Several days later, testifying on the first day of the hearings held by the MCCH, Louise Thompson contradicted Young’s account of Gordon’s arrest. She declared that Gordon did “nothing” while being “brutally beaten by two large Policemen.” Gordon himself later appeared at the hearings to not only deny that he had assaulted Young but to charge the officer had hit him from behind with the night stick, and continued to beat him during the car journey to the precinct and the booking, and again later while he was a prisoner. In his testimony Gordon denied being part of a protest in front of Kress’, claiming instead he was a passerby who climbed the lamppost to urge the crowd to disperse. However, other evidence suggests that he likely had some connection with the group, as he identified himself at the hearings as a member of the National Student League, another Communist-led group - and only the Daily Worker, the Communist Party paper, could locate and interview him.

Gordon is mentioned in most coverage of the disorder. Both the Hearst newspapers, the New York Evening News, New York American and the Daily Mirror, and DA William Dodge focused particular attention on the involvement of Communists and the possibility that they had instigated the disorder, the alleged assault on Young does not feature prominently in that reporting.

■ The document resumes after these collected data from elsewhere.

(** * The Bitter Lesson demonstration (demo.py): a shallow embedding

    The program computes with Python [int]s (unbounded integers) and Python
    [float]s (IEEE 754 binary64).  Integers are modelled by [Z]; floats by
    the standard library's executable specification of binary floating point,
    [SpecFloat], instantiated at precision 53 and maximal exponent 1024.
    Python exceptions are modelled by a sum type, standard output by the
    string written so far. *)

From Stdlib Require Import ZArith Lia Bool List String Ascii.
From Stdlib Require Import DecimalString SpecFloat.
Import ListNotations.

Local Open Scope Z_scope.

(** ** Binary64 arithmetic *)

Module B64.

Definition prec : Z := 53.
Definition emax : Z := 1024.

Definition float := spec_float.

(** The values of the format: every Python float is one of them. *)
Definition valid (x : float) : bool := valid_binary prec emax x.

Definition mul (x y : float) : float := SFmul prec emax x y.
Definition div (x y : float) : float := SFdiv prec emax x y.
Definition ltb (x y : float) : bool := SFltb x y.
Definition leb (x y : float) : bool := SFleb x y.
Definition eqb (x y : float) : bool := SFeqb x y.

(** Correctly rounded conversion of an integer (round to nearest, ties to
    even); an integer beyond the range of the format gives an infinity. *)
Definition of_Z (z : Z) : float := binary_normalize prec emax z 0 false.

(** The binary64 number nearest to the fraction [a / b]. *)
Definition of_ratio (a b : positive) : float :=
  div (S754_finite false a 0) (S754_finite false b 0).

(** The decimal literal [p / 10^k] of a source text. *)
Definition lit (p : positive) (k : Z) : float :=
  of_ratio p (Z.to_pos (10 ^ k)).

Definition is_finite (x : float) : bool :=
  match x with
  | S754_zero _ | S754_finite _ _ _ => true
  | _ => false
  end.

(** Truncation toward zero of a finite float. *)
Definition trunc (x : float) : Z :=
  match x with
  | S754_finite s m e =>
      let a := if 0 <=? e then Z.pos m * 2 ^ e else Z.pos m / 2 ^ (- e) in
      if s then - a else a
  | _ => 0
  end.

(** The largest integer not above a finite float. *)
Definition floor (x : float) : Z :=
  match x with
  | S754_finite s m e => Z.shiftl (if s then Z.neg m else Z.pos m) e
  | _ => 0
  end.

Definition zero : float := S754_zero false.
Definition one : float := S754_finite false 4503599627370496 (-52).

End B64.

(** ** Python values, exceptions and the operators the program uses *)

Inductive pynum : Type :=
| PyInt (z : Z)
| PyFloat (f : B64.float).

Inductive pyexn : Type :=
| ZeroDivisionError
| OverflowError
| ValueError.

Inductive result (A : Type) : Type :=
| Ok (a : A)
| Raise (e : pyexn).
Arguments Ok {A} a.
Arguments Raise {A} e.

Definition bind {A B : Type} (m : result A) (k : A -> result B) : result B :=
  match m with
  | Ok a => k a
  | Raise e => Raise e
  end.

Notation "x <- m ;; k" := (bind m (fun x => k))
  (at level 61, m at next level, right associativity).

(** Conversion of an [int] operand to [float] in mixed arithmetic: correctly
    rounded, [OverflowError] when the integer is out of the range of the
    format. *)
Definition int_to_float (z : Z) : result B64.float :=
  let f := B64.of_Z z in
  if B64.is_finite f then Ok f else Raise OverflowError.

(** [x * c] with an [int] right operand: exact on integers, a float product
    (which may be infinite, without an exception) on floats. *)
Definition py_mul_int (x : pynum) (c : Z) : result pynum :=
  match x with
  | PyInt a => Ok (PyInt (a * c))
  | PyFloat f =>
      g <- int_to_float c ;;
      Ok (PyFloat (B64.mul f g))
  end.

(** [int(x)] *)
Definition py_int (x : pynum) : result Z :=
  match x with
  | PyInt z => Ok z
  | PyFloat S754_nan => Raise ValueError
  | PyFloat (S754_infinity _) => Raise OverflowError
  | PyFloat f => Ok (B64.trunc f)
  end.

(** [x / y] with a [float] left operand: the right operand is converted
    first, then a zero divisor is refused. *)
Definition py_truediv (x : B64.float) (y : pynum) : result B64.float :=
  b <- match y with
       | PyInt z => int_to_float z
       | PyFloat f => Ok f
       end ;;
  match b with
  | S754_zero _ => Raise ZeroDivisionError
  | _ => Ok (B64.div x b)
  end.

(** [a * b] with an [int] left and a [float] right operand. *)
Definition py_int_mul_float (a : Z) (b : B64.float) : result B64.float :=
  f <- int_to_float a ;;
  Ok (B64.mul f b).

(** [min(a, b)] on floats: the first argument unless the second is smaller. *)
Definition py_min (a b : B64.float) : B64.float :=
  if B64.ltb b a then b else a.

(** ** The two scorers *)

Definition specialized_method (problem_size : pynum) : B64.float :=
  let solution_quality := B64.lit 7 1 in
  solution_quality.

Definition general_method (problem_size computation_time : pynum)
  : result B64.float :=
  let computation_speed := 1000 in
  x <- py_mul_int computation_time computation_speed ;;
  total_steps <- py_int x ;;
  improvement_per_step <- py_truediv (B64.lit 10 1) problem_size ;;
  solution_quality <- py_int_mul_float total_steps improvement_per_step ;;
  let solution_quality := py_min solution_quality (B64.lit 10 1) in
  Ok solution_quality.

(** The values of the local variables [total_steps] and
    [improvement_per_step] on an [int] size and a [float] time. *)
Definition total_steps (t : B64.float) : Z :=
  B64.trunc (B64.mul t (B64.of_Z 1000)).

Definition improvement_per_step (n : Z) : B64.float :=
  B64.div (B64.lit 10 1) (B64.of_Z n).

(** *** The formulas of the specification *)

(** [min(1.0, (t * 1000) * (1.0 / n))]: the formula as the specification
    words it, without truncation of the number of steps. *)
Definition quality_formula (n : Z) (t : B64.float) : result B64.float :=
  steps <- (g <- int_to_float 1000 ;; Ok (B64.mul t g)) ;;
  per_step <- py_truediv (B64.lit 10 1) (PyInt n) ;;
  Ok (py_min (B64.lit 10 1) (B64.mul steps per_step)).

(** [a / b] on two [int]s: the float nearest to the quotient. *)
Definition py_int_truediv (a b : Z) : result B64.float :=
  match b with
  | Z0 => Raise ZeroDivisionError
  | _ =>
      match a with
      | Z0 => Ok (S754_zero (b <? 0))
      | _ =>
          let f := B64.div (S754_finite (a <? 0) (Z.to_pos (Z.abs a)) 0)
                           (S754_finite (b <? 0) (Z.to_pos (Z.abs b)) 0) in
          if B64.is_finite f then Ok f else Raise OverflowError
      end
  end.

(** [math.floor(x)] *)
Definition py_floor (x : B64.float) : result Z :=
  match x with
  | S754_nan => Raise ValueError
  | S754_infinity _ => Raise OverflowError
  | _ => Ok (B64.floor x)
  end.

(** [min(1.0, floor(t * 1000) / n)]: one division of the number of steps by
    the problem size. *)
Definition floor_formula (n : Z) (t : B64.float) : result B64.float :=
  g <- int_to_float 1000 ;;
  steps <- py_floor (B64.mul t g) ;;
  q <- py_int_truediv steps n ;;
  Ok (py_min (B64.lit 10 1) q).

(** ** Text formatting *)

Module Fmt.

Local Open Scope string_scope.
Local Open Scope Z_scope.

Definition str_int (z : Z) : string := NilZero.string_of_int (Z.to_int z).

Fixpoint zeros (n : nat) : string :=
  match n with
  | O => EmptyString
  | S n' => "0" ++ zeros n'
  end.

(** Number of decimal digits of a positive integer. *)
Definition ndigits (z : Z) : Z := Z.of_nat (String.length (str_int z)).

(** Nearest integer to [a / b], ties to even ([0 < b]). *)
Definition div_nearest_even (a b : Z) : Z :=
  let q := a / b in
  let r := a mod b in
  match 2 * r ?= b with
  | Lt => q
  | Gt => q + 1
  | Eq => if Z.even q then q else q + 1
  end.

(** A finite float as the fraction [num / den]. *)
Definition fraction (m : positive) (e : Z) : Z * Z :=
  if 0 <=? e then (Z.pos m * 2 ^ e, 1) else (Z.pos m, 2 ^ (- e)).

(** [format(x, ".2f")]: the exact value rounded to hundredths. *)
Definition fixed2 (x : B64.float) : string :=
  match x with
  | S754_nan => "nan"
  | S754_infinity s => if s then "-inf" else "inf"
  | S754_zero s => if s then "-0.00" else "0.00"
  | S754_finite s m e =>
      let '(num, den) := fraction m e in
      let h := div_nearest_even (100 * num) den in
      let frac := str_int (h mod 100) in
      (if s then "-" else EmptyString) ++ str_int (h / 100) ++ "." ++
      zeros (2 - String.length frac) ++ frac
  end.

(** [floor (log10 (num / den))] for positive [num] and [den]. *)
Definition floor_log10 (num den : Z) : Z :=
  if den <=? num then ndigits (num / den) - 1
  else
    let l := ndigits (den / num) - 1 in
    if (den mod num =? 0) && (den / num =? 10 ^ l) then - l else - (l + 1).

(** The binary64 number nearest to [d * 10^p]. *)
Definition of_decimal (d : positive) (p : Z) : B64.float :=
  if 0 <=? p then B64.of_Z (Z.pos d * 10 ^ p)
  else B64.of_ratio d (Z.to_pos (10 ^ (- p))).

Definition same_float (x y : B64.float) : bool :=
  match x, y with
  | S754_finite s m e, S754_finite s' m' e' =>
      Bool.eqb s s' && Pos.eqb m m' && Z.eqb e e'
  | _, _ => false
  end.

The available sources offer conflicting information on these events, The Mayor’s Commission report describes two different speakers being arrested in front of Kress’ store without naming either, with the first speaker arrested after someone threw an object that smashed one of the store windows, and the second later dragged down from a lamppost across the street. That account is in line with the New York Times and the charges police made, but the New York Times and New York Age both report that Young was injured later in the disorder, at the rear of Kress’ store at the same time as three other officers not during the arrest of the four alleged Communists  – but both stories rely on elements contradicted by other sources. The New York Times omits Gordon from the group arrested in front of the store whereas all the other sources confirm he was arrested then. The New York Herald Tribune included Young in its list of injured police in similar terms as the officers assaulted on 124th Street, including reporting that Young received medical treatment, but he does not appear in the hospital records as those other officers do, but is making another arrest around four hours later, at 10.10 PM. In a separate story on the same day the Herald Tribune also includes Gordon in a list of those arrested, accused of assaulting Young while speaking in front of the store. So while it is possible that Young could have arrested Gordon and returned to be part of the clashes on 124th Street, it appears more likely that the stories mistakenly lumped him in with the group of officers injured then.

Gordon appeared in the Harlem Magistrates Court on March 20, shortly after the other white men arrested at the start of the disorder. The clerk initially recorded the charge against him as felonious assault, but later struck that out and wrote "Red[uced] to Simple Assault misd[emeanor]." Magistrate Renaud remanded him to reappear on the March 25, and then again to March 27, before transferring his case to the Court of Special Sessions.

[That court later discharged Gordon].